*Prompt:*
For the material below, return exactly the lines starting at the line containing "tracker_update input_len output_len;" and ending at the line containing "End pipeline.", both ends included, and no others.

*Source data:*
-- -- --
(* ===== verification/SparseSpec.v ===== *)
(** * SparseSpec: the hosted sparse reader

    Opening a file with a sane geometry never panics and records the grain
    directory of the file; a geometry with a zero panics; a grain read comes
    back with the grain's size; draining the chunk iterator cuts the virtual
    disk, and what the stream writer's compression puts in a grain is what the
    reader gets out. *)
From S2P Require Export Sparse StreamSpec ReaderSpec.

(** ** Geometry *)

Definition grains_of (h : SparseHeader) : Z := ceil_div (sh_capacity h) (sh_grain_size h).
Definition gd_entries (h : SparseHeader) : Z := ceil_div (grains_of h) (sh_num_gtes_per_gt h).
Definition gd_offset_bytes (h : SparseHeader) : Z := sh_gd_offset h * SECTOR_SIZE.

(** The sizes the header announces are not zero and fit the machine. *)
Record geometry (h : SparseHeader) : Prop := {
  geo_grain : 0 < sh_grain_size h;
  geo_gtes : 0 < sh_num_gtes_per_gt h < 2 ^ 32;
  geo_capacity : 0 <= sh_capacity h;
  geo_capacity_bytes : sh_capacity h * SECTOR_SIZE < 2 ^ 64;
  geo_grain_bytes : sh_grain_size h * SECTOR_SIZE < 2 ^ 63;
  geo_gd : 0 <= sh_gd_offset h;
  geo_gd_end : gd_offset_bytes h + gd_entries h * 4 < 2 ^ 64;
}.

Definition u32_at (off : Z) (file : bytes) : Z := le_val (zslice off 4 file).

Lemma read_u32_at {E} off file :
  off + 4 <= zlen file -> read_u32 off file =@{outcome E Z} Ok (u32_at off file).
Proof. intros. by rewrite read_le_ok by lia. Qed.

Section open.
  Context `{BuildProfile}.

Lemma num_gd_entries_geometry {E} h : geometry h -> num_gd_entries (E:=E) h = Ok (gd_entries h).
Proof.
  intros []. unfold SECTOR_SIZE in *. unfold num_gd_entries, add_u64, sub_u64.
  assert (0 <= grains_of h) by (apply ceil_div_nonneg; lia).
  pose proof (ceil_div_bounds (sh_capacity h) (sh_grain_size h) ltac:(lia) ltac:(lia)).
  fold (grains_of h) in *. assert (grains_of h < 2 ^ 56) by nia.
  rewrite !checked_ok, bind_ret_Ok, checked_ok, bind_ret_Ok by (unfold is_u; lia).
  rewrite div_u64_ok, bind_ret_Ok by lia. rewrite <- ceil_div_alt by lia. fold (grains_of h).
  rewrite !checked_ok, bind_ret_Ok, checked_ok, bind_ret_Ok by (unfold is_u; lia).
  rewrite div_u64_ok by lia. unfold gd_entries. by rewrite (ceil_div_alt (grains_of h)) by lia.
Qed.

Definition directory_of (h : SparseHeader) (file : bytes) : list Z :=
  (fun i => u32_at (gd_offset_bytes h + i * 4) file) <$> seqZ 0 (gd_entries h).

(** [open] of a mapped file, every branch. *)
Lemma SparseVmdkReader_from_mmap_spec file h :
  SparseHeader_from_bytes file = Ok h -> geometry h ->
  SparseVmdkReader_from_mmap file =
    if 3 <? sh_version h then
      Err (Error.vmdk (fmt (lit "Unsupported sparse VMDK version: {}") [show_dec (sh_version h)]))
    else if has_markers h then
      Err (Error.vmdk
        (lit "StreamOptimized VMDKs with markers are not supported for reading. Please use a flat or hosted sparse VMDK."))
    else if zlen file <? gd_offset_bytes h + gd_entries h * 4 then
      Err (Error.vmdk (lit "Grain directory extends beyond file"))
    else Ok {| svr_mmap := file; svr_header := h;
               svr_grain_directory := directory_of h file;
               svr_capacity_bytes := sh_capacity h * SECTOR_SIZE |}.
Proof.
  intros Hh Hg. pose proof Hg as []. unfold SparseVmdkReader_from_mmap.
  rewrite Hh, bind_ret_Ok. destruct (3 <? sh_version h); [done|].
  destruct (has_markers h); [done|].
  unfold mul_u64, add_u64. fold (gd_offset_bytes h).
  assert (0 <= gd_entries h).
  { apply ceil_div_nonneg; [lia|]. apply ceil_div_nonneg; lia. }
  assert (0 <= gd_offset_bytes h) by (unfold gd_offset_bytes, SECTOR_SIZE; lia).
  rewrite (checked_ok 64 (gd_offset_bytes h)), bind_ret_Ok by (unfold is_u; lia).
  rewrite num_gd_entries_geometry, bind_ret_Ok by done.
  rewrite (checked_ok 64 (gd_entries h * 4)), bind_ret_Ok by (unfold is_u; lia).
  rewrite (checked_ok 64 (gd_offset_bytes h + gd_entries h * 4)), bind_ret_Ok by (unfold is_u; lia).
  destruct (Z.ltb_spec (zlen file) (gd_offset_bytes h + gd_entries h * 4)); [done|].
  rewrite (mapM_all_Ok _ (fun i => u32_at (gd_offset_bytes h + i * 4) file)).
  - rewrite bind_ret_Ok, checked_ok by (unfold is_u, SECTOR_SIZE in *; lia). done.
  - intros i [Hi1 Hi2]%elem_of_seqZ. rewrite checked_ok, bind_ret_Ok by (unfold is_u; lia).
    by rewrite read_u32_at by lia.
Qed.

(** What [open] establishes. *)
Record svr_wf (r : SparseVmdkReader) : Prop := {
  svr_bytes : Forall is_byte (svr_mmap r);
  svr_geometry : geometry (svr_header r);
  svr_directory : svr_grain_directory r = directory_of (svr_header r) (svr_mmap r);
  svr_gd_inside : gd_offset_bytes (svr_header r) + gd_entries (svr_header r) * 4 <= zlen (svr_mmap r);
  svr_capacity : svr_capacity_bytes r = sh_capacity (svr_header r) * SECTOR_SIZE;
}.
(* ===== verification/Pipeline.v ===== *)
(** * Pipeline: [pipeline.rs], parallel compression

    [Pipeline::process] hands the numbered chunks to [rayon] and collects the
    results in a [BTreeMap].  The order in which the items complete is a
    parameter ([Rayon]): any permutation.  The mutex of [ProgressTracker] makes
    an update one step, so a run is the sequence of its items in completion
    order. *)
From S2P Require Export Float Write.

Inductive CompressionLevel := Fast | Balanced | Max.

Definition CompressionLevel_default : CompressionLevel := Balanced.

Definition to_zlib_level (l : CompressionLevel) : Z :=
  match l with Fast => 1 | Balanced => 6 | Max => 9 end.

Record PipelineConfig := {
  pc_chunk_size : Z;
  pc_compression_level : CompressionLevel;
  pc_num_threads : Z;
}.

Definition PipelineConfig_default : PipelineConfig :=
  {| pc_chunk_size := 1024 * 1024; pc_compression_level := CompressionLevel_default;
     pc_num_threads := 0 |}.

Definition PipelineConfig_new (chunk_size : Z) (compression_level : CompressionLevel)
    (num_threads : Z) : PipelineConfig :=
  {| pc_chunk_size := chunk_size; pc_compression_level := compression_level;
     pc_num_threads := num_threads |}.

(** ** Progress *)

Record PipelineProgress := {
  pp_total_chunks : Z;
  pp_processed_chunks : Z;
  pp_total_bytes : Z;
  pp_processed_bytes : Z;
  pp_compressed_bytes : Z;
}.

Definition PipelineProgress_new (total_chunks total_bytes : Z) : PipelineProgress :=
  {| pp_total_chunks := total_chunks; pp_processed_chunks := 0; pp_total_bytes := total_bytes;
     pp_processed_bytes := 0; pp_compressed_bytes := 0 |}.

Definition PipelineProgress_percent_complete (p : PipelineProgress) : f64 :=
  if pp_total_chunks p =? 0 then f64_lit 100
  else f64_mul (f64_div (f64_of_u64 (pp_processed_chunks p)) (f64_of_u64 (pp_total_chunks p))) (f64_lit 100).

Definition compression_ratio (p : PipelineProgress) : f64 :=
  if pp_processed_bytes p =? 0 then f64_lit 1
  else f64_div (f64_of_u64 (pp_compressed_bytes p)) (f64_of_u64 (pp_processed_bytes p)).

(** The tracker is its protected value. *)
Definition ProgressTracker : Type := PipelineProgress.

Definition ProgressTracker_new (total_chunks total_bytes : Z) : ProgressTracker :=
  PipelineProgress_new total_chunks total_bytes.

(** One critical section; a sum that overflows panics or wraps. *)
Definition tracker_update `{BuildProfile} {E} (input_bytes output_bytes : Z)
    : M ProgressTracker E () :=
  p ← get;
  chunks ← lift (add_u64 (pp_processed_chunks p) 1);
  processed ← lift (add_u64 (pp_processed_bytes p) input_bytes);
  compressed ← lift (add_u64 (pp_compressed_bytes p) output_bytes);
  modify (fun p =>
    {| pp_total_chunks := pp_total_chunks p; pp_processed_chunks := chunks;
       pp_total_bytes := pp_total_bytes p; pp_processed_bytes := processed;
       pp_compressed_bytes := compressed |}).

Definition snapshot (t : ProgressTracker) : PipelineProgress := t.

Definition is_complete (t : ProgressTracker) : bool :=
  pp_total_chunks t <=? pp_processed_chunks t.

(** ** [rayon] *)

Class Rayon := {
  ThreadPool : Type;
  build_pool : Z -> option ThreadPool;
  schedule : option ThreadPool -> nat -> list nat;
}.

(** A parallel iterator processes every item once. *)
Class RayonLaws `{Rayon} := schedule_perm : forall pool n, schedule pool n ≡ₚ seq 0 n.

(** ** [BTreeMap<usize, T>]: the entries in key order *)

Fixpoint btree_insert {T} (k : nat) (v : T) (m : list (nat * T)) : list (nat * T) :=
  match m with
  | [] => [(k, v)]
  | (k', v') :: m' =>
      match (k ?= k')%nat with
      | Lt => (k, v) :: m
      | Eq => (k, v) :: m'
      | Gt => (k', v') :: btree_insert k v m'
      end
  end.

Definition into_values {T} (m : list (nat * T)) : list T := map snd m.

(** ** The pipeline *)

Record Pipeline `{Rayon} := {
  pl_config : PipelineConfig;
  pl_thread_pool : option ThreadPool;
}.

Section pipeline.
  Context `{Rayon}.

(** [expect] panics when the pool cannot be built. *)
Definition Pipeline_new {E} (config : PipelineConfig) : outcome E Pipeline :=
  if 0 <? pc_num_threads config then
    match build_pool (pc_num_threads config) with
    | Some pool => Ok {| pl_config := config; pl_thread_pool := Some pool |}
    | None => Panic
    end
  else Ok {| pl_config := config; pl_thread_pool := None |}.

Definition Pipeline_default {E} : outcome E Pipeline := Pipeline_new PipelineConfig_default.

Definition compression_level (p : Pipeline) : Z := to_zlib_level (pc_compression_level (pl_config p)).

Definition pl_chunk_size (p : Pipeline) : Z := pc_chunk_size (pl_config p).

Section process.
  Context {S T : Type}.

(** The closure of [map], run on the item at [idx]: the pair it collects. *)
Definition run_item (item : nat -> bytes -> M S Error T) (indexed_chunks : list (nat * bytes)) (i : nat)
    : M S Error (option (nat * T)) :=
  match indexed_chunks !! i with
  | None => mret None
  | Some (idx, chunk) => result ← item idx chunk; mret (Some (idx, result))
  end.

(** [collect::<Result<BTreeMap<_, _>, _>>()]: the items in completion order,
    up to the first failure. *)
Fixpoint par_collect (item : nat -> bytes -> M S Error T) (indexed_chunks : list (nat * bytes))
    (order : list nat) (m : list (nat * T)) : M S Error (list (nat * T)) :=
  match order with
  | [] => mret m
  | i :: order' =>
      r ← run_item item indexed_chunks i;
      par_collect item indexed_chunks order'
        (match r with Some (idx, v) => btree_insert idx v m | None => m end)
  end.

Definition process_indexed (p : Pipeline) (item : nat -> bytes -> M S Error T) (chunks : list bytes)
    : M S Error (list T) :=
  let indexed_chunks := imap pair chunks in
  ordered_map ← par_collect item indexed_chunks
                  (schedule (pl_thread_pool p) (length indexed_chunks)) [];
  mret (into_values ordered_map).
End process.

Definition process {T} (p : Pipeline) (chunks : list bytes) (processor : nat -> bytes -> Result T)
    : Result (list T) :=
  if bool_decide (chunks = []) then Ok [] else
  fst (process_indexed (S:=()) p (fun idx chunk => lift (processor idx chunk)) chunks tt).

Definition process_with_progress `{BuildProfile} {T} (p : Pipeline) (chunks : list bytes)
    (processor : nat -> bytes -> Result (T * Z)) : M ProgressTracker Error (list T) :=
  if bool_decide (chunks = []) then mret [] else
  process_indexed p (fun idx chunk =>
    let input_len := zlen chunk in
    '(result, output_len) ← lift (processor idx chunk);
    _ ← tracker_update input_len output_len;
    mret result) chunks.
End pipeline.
-- -- --
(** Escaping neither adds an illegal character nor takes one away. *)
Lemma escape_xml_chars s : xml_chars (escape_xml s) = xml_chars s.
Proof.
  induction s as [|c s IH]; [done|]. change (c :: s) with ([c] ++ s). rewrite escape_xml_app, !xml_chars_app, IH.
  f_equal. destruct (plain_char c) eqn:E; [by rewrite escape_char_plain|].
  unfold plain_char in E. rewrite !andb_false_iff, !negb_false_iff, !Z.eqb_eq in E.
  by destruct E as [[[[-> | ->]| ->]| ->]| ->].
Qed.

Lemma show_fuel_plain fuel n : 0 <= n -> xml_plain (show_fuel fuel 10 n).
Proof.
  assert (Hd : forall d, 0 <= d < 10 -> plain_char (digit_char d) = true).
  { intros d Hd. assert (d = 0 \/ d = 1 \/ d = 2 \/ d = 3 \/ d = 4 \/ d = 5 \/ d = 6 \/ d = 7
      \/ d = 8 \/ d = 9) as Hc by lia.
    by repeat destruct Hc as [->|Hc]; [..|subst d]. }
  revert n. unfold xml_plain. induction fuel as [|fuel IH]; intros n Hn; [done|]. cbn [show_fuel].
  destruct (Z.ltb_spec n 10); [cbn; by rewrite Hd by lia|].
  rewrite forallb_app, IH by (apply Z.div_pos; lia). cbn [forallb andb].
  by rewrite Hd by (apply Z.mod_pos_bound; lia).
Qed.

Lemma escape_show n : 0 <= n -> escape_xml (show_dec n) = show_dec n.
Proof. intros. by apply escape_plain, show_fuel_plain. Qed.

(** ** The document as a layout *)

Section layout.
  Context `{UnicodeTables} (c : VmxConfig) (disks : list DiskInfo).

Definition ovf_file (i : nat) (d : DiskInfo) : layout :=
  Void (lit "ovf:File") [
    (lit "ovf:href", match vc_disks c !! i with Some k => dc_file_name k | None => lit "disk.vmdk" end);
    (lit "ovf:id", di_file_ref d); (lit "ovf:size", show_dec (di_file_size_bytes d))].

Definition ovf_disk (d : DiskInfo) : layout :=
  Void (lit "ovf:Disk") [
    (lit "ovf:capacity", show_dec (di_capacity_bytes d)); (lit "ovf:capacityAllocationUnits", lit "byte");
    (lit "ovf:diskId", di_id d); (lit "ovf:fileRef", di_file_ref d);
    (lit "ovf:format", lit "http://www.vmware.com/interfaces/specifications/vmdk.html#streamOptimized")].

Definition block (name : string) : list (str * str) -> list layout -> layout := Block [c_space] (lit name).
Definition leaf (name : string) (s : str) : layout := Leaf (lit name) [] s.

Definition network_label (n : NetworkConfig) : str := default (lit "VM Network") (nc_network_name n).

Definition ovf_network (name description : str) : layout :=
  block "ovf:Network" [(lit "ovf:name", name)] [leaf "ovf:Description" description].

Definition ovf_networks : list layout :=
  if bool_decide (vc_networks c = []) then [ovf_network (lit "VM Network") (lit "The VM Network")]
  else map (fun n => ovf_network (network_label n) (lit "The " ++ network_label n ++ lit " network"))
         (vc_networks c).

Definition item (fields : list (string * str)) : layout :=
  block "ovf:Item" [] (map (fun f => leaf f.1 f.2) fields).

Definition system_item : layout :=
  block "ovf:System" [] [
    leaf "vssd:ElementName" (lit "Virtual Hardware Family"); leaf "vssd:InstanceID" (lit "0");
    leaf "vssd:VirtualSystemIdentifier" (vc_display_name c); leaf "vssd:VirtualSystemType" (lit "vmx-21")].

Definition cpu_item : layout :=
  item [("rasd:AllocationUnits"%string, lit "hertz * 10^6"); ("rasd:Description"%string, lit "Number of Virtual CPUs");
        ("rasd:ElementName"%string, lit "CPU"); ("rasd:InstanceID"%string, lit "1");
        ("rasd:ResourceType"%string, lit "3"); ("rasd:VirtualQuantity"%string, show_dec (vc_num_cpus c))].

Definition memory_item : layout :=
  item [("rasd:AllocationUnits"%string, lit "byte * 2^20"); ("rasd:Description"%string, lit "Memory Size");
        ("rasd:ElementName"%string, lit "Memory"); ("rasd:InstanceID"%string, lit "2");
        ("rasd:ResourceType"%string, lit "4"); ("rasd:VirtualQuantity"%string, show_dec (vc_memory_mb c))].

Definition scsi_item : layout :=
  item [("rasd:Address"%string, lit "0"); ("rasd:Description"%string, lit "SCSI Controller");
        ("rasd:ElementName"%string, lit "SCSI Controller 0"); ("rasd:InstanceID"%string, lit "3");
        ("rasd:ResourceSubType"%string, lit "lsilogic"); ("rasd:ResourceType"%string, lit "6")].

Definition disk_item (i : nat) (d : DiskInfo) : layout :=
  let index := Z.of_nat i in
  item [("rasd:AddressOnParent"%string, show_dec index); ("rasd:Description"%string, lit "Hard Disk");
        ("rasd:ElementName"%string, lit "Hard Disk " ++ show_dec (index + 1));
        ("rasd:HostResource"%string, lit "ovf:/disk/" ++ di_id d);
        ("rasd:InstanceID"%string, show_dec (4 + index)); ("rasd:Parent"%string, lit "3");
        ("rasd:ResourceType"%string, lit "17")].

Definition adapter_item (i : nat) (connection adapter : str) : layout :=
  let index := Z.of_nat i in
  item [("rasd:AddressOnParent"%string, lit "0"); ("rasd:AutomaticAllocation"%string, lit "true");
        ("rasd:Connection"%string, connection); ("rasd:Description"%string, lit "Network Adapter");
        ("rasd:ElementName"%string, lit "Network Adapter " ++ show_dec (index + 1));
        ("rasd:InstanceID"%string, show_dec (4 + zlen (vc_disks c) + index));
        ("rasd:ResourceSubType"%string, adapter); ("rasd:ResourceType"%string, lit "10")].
-- -- --
*Response to the task:*
    _ ← tracker_update input_len output_len;
    mret result) chunks.
End pipeline.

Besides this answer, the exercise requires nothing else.